- Born: March 17, 1927 Dinghai District, Zhoushan, Zhejiang, China
- Died: July 21, 2012 (aged 85) China
- Education: St. John's University, Shanghai
- Occupation: Translator
- Writing career
- Language: Chinese, English, Russian, Spanish, Italian
- Notable work: The Decameron

= Wang Yongnian =

Chinese translator

Wang Yongnian (王永年 (Wáng Yǒngnián); 17 March 1927 – 21 July 2012) was a Chinese translator. He was the first person who translated Giovanni Boccaccio's The Decameron in whole texts into Chinese. He was among the first few in China who translated the works of Jorge Luis Borges's into Chinese language. His translations are well respected by domestic and over scholars.

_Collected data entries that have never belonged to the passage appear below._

(** The values of the stream: an error is the last value, and the stream
    never yields more values than the client pushed items. *)
Lemma yielded_from_shape items :
  (length (yielded_from items) ≤ length items)%nat
  ∧ ∀ i e, yielded_from items !! i = Some (inl e) →
           S i = length (yielded_from items).
Proof.
  induction items as [|[err|resp] items [IHlen IHerr]]; simpl.
  - split; [lia | done].
  - split; [lia|]. intros [|i] e Hi; [done|]. by destruct i.
  - destruct (genai.Candidates resp) as [|candidate rest]; simpl.
    + split; [lia|]. intros [|i] e Hi; [done|]. by destruct i.
    + split; [lia|]. intros [|i] e Hi; [done|]. f_equal. by eapply IHerr.
Qed.

(** In stream mode, over a client whose stream pushes [items]: the
    iterator pushes the responses made from the first candidate of each
    item, up to the first item that is an error or has no candidate, and
    then that one error, and it stops as soon as the consumer does.  An
    error is the last value yielded.  Every response is marked partial
    exactly when its candidate has no finish reason, complete otherwise,
    and never interrupted. *)
Theorem GenerateContent_stream m ctx req client items :
  m.(model_client) = Some client →
  client.(genai.Models_GenerateContentStream) ctx m.(name)
    req.(adk.Contents) req.(adk.GenerateConfig) = push items →
  ∃ it,
    GenerateContent m ctx req true = inr it
    ∧ (∀ S (yield : Yielded → S → bool * S) s,
         it S yield s = push (yielded_from items) S yield s)
    ∧ (∀ budget, (1 ≤ budget)%nat →
         first_values it budget = take budget (yielded_from items))
    ∧ (length (yielded_from items) ≤ length items)%nat
    ∧ (∀ i e, yielded_from items !! i = Some (inl e) →
         S i = length (yielded_from items))
    ∧ (∀ i resp, yielded_from items !! i = Some (inr resp) →
         resp.(adk.Partial) = negb resp.(adk.TurnComplete)
         ∧ resp.(adk.Interrupted) = false
         ∧ ∃ item candidate rest,
             items !! i = Some (inr item)
             ∧ item.(genai.Candidates) = candidate :: rest
             ∧ resp.(adk.Content) = candidate.(genai.Content)
             ∧ resp.(adk.GroundingMetadata) = candidate.(genai.GroundingMetadata)
             ∧ (resp.(adk.TurnComplete) = true
                ↔ candidate.(genai.FinishReason) ≠ "")).
Proof.
  intros Hclient Hstream. unfold GenerateContent. rewrite Hclient.
  eexists. split; [reflexivity|].
  assert (∀ S (yield : Yielded → S → bool * S) s,
            push items S (stream_step yield) s
            = push (yielded_from items) S yield s) as Hpush
    by (intros; apply stream_step_push).
  split_and!.
  - intros S yield s. rewrite Hstream. apply Hpush.
  - intros budget Hb. rewrite <-first_values_push by done.
    unfold first_values. rewrite Hstream. by rewrite Hpush.
  - apply yielded_from_shape.
  - apply yielded_from_shape.
  - clear. induction items as [|[err|item] items IH]; intros i resp Hi;
      simpl in Hi; [done| by destruct i |].
    destruct (genai.Candidates item) as [|candidate rest] eqn:Hc;
      [by destruct i|].
    destruct i as [|i]; [|by apply IH].
    injection Hi as <-. simpl. split_and!; [done..|].
    exists item, candidate, rest. split_and!; [done..|].
    rewrite negb_true_iff. apply String.eqb_neq.
Qed.

(** In unary mode the iterator calls the consumer exactly once, whatever
    it answers: with the error of the client, with the error
    ["empty response"] when the response has no candidate, or with the
    response made from the first candidate, neither partial nor complete.
    Without a client, [GenerateContent] returns the error
    ["uninitialized"] and no iterator, in both modes. *)
Theorem GenerateContent_unary m ctx req :
  match m.(model_client) with
  | None =>
      ∀ stream, GenerateContent m ctx req stream = inl (Errorf "uninitialized")
  | Some client =>
      ∃ it value,
        GenerateContent m ctx req false = inr it
        ∧ (∀ S (yield : Yielded → S → bool * S) s,
             it S yield s = (yield value s).2)
        ∧ (∀ budget, first_values it budget = [value])
        ∧ value
          = match client.(genai.Models_GenerateContent) ctx m.(name)
                    req.(adk.Contents) req.(adk.GenerateConfig) with
            | inl err => inl (ClientError err)
            | inr resp =>
                match resp.(genai.Candidates) with
                | [] => inl (Errorf "empty response")
                | candidate :: _ =>
                    inr (adk.mk_LLMResponse candidate.(genai.Content)
                           candidate.(genai.GroundingMetadata)
                           false false false 0 "")
                end
            end
  end.
Proof.
  unfold GenerateContent. destruct (model_client m) as [client|]; [|done].
  eexists _, _. split; [reflexivity|].
  split_and!; [| | reflexivity].
  - intros S yield s.
    destruct (genai.Models_GenerateContent client ctx (name m)
                (adk.Contents req) (adk.GenerateConfig req)) as [err|resp];
      [done|].
    by destruct (genai.Candidates resp).
  - intros budget. unfold first_values.
    destruct (genai.Models_GenerateContent client ctx (name m)
                (adk.Contents req) (adk.GenerateConfig req)) as [err|resp];
      [done|].
    by destruct (genai.Candidates resp).
Qed.

End gemini.

Lemma GenerateContent_stream_witness :
  let partial := genai.mk_Candidate (Some 1) "" None in
  let final := genai.mk_Candidate (Some 2) "STOP" (Some 5) in
  let items :=
    [inr (genai.mk_GenerateContentResponse [partial]);
     inr (genai.mk_GenerateContentResponse [final]);
     inl (ExternalError "deadline exceeded");
     inr (genai.mk_GenerateContentResponse [partial])] in
  let m := mk_GeminiModel
             (Some (scripted_client (inl (ExternalError "unused")) items))
             "gemini" in
  ∃ it,
    GenerateContent m Background (adk.mk_LLMRequest 0 0) true = inr it
    ∧ first_values it 2
      = [inr (adk.mk_LLMResponse (Some 1) None true false false 0 "");
         inr (adk.mk_LLMResponse (Some 2) (Some 5) false true false 0 "")]
    ∧ first_values it 9
      = [inr (adk.mk_LLMResponse (Some 1) None true false false 0 "");
         inr (adk.mk_LLMResponse (Some 2) (Some 5) false true false 0 "");
         inl (ClientError (ExternalError "deadline exceeded"))].
Proof.
  intros partial final items m.
  destruct (GenerateContent_stream m Background (adk.mk_LLMRequest 0 0)
              (scripted_client (inl (ExternalError "unused")) items) items
              eq_refl eq_refl) as (it & Hit & _ & Hfirst & _).
  exists it. split; [exact Hit|]. split.
  - rewrite (Hfirst 2) by lia. reflexivity.
  - rewrite (Hfirst 9) by lia. reflexivity.
Defined.

(** * The sentinel key and the entry stored under it *)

Wang was a member of the China Democratic League.

==Biography==
Wang was born in Dinghai District, Zhoushan, Zhejiang, on March 17, 1927. His father was the director of the Yunnan Salt Bureau during the Republic of China (1912-1949). He graduated from St. John's University, Shanghai, where he studied alongside Eileen Chang. During the Second Sino-Japanese War, he studied Japanese and Russian. After the establishment of the Communist State, he worked at Translation Publishing House in Shanghai. In late 1950s, the Xinhua News Agency wanted to set up a Spanish Foreign Reporting Group, they looked for talents in Shanghai and through the Shanghai Municipal Committee of the Chinese Communist Party knew that Wang Yongnian of the Translation Publishing House understands Spanish, than he was transferred to Beijing. In the 1980s, he worked as a reporter for Xinhua News Agency in Mexico. He retired in the 1990s. He died of bowel infarction at Xuanwu Hospital in Beijing, on July 21, 2012.

==Personal life==
Wang had one son and two daughters. His eldest daughter named Wang Jiang (王绛).

==Translations==
- The Decameron (十日谈)
- Selection of O. Henry's Short Stories (欧·亨利短篇小说选)
- Alice's Adventures in Wonderland (爱丽丝漫游奇境)
- The Garden of Forking Paths (小径分岔的花园)
- The Book of Sand (沙之书)
- The Aleph (阿莱夫)
- Ficciones (杜撰集)
- The Moon in front of Saint Martin's Notes (面前的月亮·圣马丁札记)
- El informe de Brodie (布罗迪报告)
- A Universal History of Infamy (恶棍列传)
- Song of Shadow for Six Strings (为六弦琴而作·影子的颂歌)
- Tales of the Night (夜晚的故事)
- Discussion Set (讨论集)
- The Other (探讨别集)
- Dante Alighieri (但丁九篇)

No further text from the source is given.